SionBayliss / PIRATE

A toolbox for pangenome analysis and threshold evaluation.

GNU General Public License v3.0

88 stars 29 forks source link

Representative pan genes FASTA ? #41

Closed tseemann closed 4 years ago

tseemann commented 4 years ago

Sion,

I was hoping to get a FASTA file out with one representative sequence per cluster but i can't seem to see one in the output or the Wiki output files.

ie. if there was 3000 clusters, a fasta file with the "best/longest" rep for each cluster

Ideally a .ffn (DNA) and .faa (AA) version.

Also, a pan, and a core (only clusters with all genomes in it) version

Have i missed something?

SionBayliss commented 4 years ago

The script you are looking for is in /PIRATE/tools/subsetting/select_representative. It is a sensible thing to have as part of the core functionality so I will add a few options and make it part of the default PIRATE run. There isn't anything on it in the README and I will update that accordingly. I will let you know when it is done. Thanks :)

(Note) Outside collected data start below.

(** The pool loop's body up to the zone loop: everything that can fail. *)
Definition poolValues (w : workerDelegate) (rc : RunContext) (pool : WorkerPool)
  : result PoolValues :=
  workerConfig ← wrap "could not get WorkerConfig from worker pool %q %w" [poolName pool]
                      (helper.GetWorkerConfig (decoder env) pool);
  machineType ← getMachineType w (poolMachineType pool);
  workerPoolHash ← wrap "could not compute hash for worker pool %q %w" [poolName pool]
                        (call (WorkerPoolHash env pool (cluster w) (rcNetworksData rc)));
  imageSourceURL ← call (getMachineImageURL env w (poolImageName pool) (poolImageVersion pool));
  let resourceRequirements := resourceRequirementsOf w machineType workerConfig in
  '(rootVolumeClassName, rootVolumeSize) ← rootVolumeClassNameAndSize w pool machineType;
  additionalVolumes ← foldM (additionalVolumeBody w) (poolDataVolumes pool) [];
  Ok {| pvWorkerConfig := workerConfig;
        pvHash := workerPoolHash;
        pvImageSourceURL := imageSourceURL;
        pvResources := resourceRequirements;
        pvRootVolumeClassName := rootVolumeClassName;
        pvRootVolumeSize := rootVolumeSize;
        pvAdditionalVolumes := additionalVolumes |}.

(** The body of [for _, pool := range w.worker.Spec.Pools]. The machine
    image is appended right after its URL is resolved; an error further
    down discards the accumulators, so the order is not observable. *)
Definition poolBody (w : workerDelegate) (rc : RunContext) (acc : Acc) (pool : WorkerPool)
  : result Acc :=
  pv ← poolValues w rc pool;
  let machineImages :=
    appendMachineImage (accImages acc)
      {| imgName := poolImageName pool;
         imgVersion := poolImageVersion pool;
         imgSourceURL := pvImageSourceURL pv |} in
  Ok (rangeFold (zoneBody w rc pool pv) 0%nat (poolZones pool)
        {| accDeployments := accDeployments acc;
           accClasses := accClasses acc;
           accImages := machineImages;
           accVolumes := accVolumes acc |}).

(** generateMachineConfig up to the pool loop. *)
Definition runContext (w : workerDelegate) : result RunContext :=
  kubeconfig ← wrap "could not get kubeconfig from worker secret reference %w" []
                    (kubevirt.GetKubeConfig (GetSecretByReference env) (wSecretRef (worker w)));
  namespace ← wrap "could not create client from kubeconfig %w" []
                   (call (clientFactoryGetClient env kubeconfig));
  infrastructureStatus ← wrap "could not get InfrastructureStatus from worker %w" []
                              (helper.GetInfrastructureStatus (decoder env) (worker w));
  infrastructureStatusV1alpha1 ←
    wrap "could not convert InfrastructureStatus to v1alpha1 %w" []
         (call (schemeConvert env infrastructureStatus
                  {| v1APIVersion := SchemeGroupVersion env;
                     v1Kind := "InfrastructureStatus";
                     v1Networks := [] |}));
  let networksData :=
    flat_map (fun network => [netName network; FormatBool (netDefault network); netSHA network])
             (Networks infrastructureStatus) in
  if bool_decide (length (wSSHPublicKey (worker w)) = 0%nat) then
    Err (ErrorNew "missing sshPublicKey in worker")
  else
    Ok {| rcKubeconfig := kubeconfig;
          rcNamespace := namespace;
          rcNetworks := v1Networks infrastructureStatusV1alpha1;
          rcNetworksData := networksData |}.

(** generateMachineConfig up to the assignment of the delegate's fields. *)
Definition generate (w : workerDelegate) : result Acc :=
  rc ← runContext w;
  foldM (poolBody w rc) (wPools (worker w)) acc0.

(** The delegate after the call, and what the call returns. The four
    fields are assigned only at the very end. *)
Definition generateMachineConfig (w : workerDelegate) : workerDelegate * result unit :=
  match generate w with
  | Ok acc =>
      ({| worker := worker w;
          cluster := cluster w;
          cloudProfileConfig := cloudProfileConfig w;
          machineClasses := accClasses acc;
          machineDeployments := Some (accDeployments acc);
          machineImages := accImages acc;
          machineClassVolumes := accVolumes acc |},
       Ok tt)
  | Err e => (w, Err e)
  | Panic => (w, Panic)
  end.

(** Go ranges over the map in no fixed order; the model takes the
    order of [map_to_list]. *)
Definition createOrUpdateMachineClassVolumes (w : workerDelegate) : result unit :=
  let labels : gmap string string := {[ ClusterLabel env := Namespace (wMeta (worker w)) ]} in
  kubeconfig ← wrap "could not get kubeconfig from worker secret reference %w" []
                    (kubevirt.GetKubeConfig (GetSecretByReference env) (wSecretRef (worker w)));
  foldM (fun (_ : unit) (entry : string * DataVolumeSpec) =>
           wrap "could not create or update data volume %q %w" [fst entry]
                (call (CreateOrUpdateDataVolume env kubeconfig (fst entry) labels
                         (snd entry))))
        (map_to_list (machineClassVolumes w)) tt.

(** DeployMachineClasses after the generation step. *)
Definition applyMachineClasses (w : workerDelegate) : result unit :=
  _ ← wrap "could not apply machine-class chart %w" []
           (call (chartApply env "machine-class" (Namespace (wMeta (worker w)))
                    "machine-class" (machineClasses w)));
  createOrUpdateMachineClassVolumes w.

Definition DeployMachineClasses (w : workerDelegate) : workerDelegate * result unit :=
  match machineClasses w with
  | None =>
      match generateMachineConfig w with
      | (w', Ok _) => (w', applyMachineClasses w')
      | (w', Err e) => (w', Err e)
      | (w', Panic) => (w', Panic)
      end
  | Some _ => (w, applyMachineClasses w)
  end.

Definition GenerateMachineDeployments (w : workerDelegate)
  : workerDelegate * result (option (list MachineDeployment)) :=
  match machineDeployments w with
  | None =>
      match generateMachineConfig w with
      | (w', Ok _) => (w', Ok (machineDeployments w'))
      | (w', Err e) => (w', Err e)
      | (w', Panic) => (w', Panic)
      end
  | Some _ => (w, Ok (machineDeployments w))
  end.

End Delegate.
End worker.

(** ** Package validator (admission webhooks) *)

Module validator.

(** core.Worker and core.Shoot as the validator reads them. *)
Record CoreWorker : Type := mkCoreWorker {
  cwName : string;
  cwProviderConfig : option RawExtension;
  cwDataVolumes : list DataVolume;
  cwRest : Opaque;
}.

tseemann commented 4 years ago

@SionBayliss ah ok... i see it now! /home/linuxbrew/.linuxbrew/Cellar/pirate/1.0.3/libexec/tools/subsetting/select_representative

SionBayliss commented 4 years ago

@tseemann I have moved select_representative from tools to scripts and made it a part of the default pipeline as of v1.0.4 (just released). It is updated slightly so you should be able to generate all of the outputs you were interested in from old datasets by rerunning the select_representative. There are a few other bug fixes and quality of life stuff in there as well, so it was a good incentive to release it.